[Excerpts from a dataset]
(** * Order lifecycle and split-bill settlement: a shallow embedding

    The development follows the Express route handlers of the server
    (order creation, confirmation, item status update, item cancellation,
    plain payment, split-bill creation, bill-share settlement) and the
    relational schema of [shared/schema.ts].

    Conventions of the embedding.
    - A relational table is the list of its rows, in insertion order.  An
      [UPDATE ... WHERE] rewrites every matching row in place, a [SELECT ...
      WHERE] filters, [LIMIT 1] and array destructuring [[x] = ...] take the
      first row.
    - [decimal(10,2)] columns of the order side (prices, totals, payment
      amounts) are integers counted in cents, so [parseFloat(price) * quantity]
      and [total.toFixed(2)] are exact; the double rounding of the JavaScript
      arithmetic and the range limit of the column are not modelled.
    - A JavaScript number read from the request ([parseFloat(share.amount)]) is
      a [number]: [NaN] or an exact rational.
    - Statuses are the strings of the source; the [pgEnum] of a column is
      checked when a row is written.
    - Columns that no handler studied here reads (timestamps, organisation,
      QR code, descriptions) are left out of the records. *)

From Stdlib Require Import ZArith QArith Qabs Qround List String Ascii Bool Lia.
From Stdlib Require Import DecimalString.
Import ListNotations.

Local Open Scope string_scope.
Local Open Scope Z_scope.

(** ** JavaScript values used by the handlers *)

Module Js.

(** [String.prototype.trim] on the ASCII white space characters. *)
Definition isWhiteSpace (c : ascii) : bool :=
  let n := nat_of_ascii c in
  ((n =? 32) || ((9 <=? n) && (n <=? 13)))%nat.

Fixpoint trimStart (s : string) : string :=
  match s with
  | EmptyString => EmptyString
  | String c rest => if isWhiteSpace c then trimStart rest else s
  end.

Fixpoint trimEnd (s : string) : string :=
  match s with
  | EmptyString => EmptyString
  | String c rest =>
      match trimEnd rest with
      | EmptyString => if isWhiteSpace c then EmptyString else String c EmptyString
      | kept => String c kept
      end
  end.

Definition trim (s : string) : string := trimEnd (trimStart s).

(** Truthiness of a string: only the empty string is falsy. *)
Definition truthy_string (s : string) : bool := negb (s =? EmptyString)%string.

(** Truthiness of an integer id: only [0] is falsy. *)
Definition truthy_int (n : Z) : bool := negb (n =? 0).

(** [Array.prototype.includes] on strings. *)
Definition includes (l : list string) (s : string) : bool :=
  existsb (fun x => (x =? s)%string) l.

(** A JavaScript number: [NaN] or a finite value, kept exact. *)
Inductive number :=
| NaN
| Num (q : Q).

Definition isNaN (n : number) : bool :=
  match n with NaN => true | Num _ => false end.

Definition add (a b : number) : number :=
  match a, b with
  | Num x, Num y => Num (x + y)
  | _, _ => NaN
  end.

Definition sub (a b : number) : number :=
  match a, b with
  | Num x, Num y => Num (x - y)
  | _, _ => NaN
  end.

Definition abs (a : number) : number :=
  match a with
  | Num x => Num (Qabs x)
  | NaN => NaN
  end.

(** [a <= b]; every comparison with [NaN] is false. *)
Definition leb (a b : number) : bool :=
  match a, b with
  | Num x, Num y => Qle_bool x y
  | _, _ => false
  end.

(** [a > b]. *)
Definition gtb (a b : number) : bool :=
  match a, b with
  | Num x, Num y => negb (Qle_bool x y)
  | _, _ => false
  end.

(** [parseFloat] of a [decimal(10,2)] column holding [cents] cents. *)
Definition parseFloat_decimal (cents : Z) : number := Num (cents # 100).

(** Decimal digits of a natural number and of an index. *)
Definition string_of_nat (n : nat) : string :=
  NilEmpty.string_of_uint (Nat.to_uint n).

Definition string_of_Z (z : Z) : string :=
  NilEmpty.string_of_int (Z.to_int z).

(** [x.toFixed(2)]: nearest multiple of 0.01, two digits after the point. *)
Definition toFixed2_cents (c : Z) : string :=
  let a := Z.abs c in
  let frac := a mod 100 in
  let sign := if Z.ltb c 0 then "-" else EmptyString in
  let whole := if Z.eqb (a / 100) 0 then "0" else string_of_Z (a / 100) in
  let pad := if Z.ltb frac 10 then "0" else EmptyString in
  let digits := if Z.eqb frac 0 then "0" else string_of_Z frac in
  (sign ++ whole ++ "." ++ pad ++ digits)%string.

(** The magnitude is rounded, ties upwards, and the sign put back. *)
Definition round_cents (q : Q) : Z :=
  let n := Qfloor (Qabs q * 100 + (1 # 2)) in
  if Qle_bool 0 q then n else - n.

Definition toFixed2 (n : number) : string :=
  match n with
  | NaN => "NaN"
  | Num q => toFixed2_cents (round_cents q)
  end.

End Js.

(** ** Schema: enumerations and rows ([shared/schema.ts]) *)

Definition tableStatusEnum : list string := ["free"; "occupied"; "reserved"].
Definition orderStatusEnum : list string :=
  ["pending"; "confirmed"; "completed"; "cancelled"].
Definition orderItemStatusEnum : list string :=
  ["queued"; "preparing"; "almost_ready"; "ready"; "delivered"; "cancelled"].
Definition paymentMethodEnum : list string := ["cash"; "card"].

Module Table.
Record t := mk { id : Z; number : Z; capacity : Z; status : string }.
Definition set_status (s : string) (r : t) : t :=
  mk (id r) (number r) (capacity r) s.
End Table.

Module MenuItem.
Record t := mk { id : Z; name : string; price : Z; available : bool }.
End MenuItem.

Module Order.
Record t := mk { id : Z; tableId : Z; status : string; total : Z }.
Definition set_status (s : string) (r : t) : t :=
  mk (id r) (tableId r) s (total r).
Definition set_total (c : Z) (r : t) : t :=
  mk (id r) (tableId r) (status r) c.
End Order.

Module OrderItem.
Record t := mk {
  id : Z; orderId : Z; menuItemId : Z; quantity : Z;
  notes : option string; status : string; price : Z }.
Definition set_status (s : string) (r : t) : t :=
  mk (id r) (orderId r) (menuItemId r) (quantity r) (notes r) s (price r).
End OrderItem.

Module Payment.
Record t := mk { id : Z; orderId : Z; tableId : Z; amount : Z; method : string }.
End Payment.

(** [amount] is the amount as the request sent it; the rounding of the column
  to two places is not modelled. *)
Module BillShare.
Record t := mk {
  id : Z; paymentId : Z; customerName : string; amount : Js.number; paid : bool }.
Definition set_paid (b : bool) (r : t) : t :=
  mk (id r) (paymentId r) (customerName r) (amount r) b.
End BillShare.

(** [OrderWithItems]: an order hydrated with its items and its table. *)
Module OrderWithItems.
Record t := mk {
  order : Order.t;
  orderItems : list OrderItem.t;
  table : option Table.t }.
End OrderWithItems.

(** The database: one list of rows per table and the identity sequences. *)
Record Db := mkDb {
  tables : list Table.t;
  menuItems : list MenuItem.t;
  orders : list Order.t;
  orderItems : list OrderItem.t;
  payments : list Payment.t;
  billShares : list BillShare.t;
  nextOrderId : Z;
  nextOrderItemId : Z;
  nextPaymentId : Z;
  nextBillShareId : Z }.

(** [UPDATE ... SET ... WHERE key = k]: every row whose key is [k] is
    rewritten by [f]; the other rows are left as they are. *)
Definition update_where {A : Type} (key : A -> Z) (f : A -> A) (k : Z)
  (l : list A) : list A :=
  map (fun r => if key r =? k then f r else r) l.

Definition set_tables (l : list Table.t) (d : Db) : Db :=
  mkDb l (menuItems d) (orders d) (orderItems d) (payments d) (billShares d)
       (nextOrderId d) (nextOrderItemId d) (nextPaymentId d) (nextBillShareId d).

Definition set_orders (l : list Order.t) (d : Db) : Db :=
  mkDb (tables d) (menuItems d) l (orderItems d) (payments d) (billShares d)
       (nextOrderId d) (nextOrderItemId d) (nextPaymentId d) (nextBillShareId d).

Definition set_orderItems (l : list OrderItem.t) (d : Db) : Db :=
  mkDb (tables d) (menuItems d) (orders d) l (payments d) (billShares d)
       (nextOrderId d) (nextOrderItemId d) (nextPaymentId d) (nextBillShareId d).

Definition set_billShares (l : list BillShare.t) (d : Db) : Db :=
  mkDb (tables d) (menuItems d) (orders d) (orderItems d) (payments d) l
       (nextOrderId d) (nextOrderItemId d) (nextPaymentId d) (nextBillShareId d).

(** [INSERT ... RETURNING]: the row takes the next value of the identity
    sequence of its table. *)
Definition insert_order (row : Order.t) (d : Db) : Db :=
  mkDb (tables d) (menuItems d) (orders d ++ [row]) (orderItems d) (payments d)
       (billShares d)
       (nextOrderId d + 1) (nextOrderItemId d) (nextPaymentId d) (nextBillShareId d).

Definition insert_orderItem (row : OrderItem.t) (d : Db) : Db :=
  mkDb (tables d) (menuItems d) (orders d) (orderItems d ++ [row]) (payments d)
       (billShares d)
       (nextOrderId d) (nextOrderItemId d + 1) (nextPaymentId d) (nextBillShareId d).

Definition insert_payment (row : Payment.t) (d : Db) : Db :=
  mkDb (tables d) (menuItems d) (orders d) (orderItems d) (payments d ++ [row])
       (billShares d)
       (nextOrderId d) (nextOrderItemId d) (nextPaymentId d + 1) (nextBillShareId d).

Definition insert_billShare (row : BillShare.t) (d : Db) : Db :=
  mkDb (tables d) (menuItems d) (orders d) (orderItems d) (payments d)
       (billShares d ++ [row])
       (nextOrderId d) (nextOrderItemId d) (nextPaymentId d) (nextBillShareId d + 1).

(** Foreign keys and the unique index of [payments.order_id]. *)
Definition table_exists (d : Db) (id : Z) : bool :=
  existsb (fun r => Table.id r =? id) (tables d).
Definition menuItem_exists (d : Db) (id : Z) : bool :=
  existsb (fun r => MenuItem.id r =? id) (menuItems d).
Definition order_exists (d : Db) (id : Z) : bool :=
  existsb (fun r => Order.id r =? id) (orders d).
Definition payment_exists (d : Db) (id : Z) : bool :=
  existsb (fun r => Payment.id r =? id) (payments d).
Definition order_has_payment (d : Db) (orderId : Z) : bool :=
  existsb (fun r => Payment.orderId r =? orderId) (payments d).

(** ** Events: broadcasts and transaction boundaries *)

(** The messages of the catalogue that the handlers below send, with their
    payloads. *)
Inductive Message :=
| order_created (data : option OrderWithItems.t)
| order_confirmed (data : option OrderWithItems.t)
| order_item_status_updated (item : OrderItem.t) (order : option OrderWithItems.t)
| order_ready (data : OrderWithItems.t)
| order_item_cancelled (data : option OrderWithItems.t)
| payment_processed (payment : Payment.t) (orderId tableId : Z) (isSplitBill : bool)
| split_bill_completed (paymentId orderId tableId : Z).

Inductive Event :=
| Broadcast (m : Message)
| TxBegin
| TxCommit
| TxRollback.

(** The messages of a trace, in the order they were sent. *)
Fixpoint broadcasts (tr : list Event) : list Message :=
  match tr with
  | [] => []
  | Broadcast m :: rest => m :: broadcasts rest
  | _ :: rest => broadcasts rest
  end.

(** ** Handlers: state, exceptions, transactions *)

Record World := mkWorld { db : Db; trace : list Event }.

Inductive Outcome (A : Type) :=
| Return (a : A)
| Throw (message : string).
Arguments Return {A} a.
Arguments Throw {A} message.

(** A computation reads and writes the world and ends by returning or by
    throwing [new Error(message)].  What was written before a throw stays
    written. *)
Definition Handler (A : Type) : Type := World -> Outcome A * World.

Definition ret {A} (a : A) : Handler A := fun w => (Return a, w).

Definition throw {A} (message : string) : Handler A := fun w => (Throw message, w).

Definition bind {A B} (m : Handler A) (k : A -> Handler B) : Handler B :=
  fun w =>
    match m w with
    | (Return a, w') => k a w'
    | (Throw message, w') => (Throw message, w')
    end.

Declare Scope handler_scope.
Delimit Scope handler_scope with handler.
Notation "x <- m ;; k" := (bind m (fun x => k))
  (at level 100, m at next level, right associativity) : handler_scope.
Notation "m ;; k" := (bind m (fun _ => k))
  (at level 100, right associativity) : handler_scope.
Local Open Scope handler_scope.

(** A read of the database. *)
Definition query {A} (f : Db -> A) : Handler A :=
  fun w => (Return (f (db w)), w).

§ How to complete this task
What is needed is an exact copy of the entries above, from the first line through the line holding "Conventions of the embedding.", with both of those lines kept; please give nothing else.

§ Answer for this exercise
(** * Order lifecycle and split-bill settlement: a shallow embedding

    The development follows the Express route handlers of the server
    (order creation, confirmation, item status update, item cancellation,
    plain payment, split-bill creation, bill-share settlement) and the
    relational schema of [shared/schema.ts].

    Conventions of the embedding.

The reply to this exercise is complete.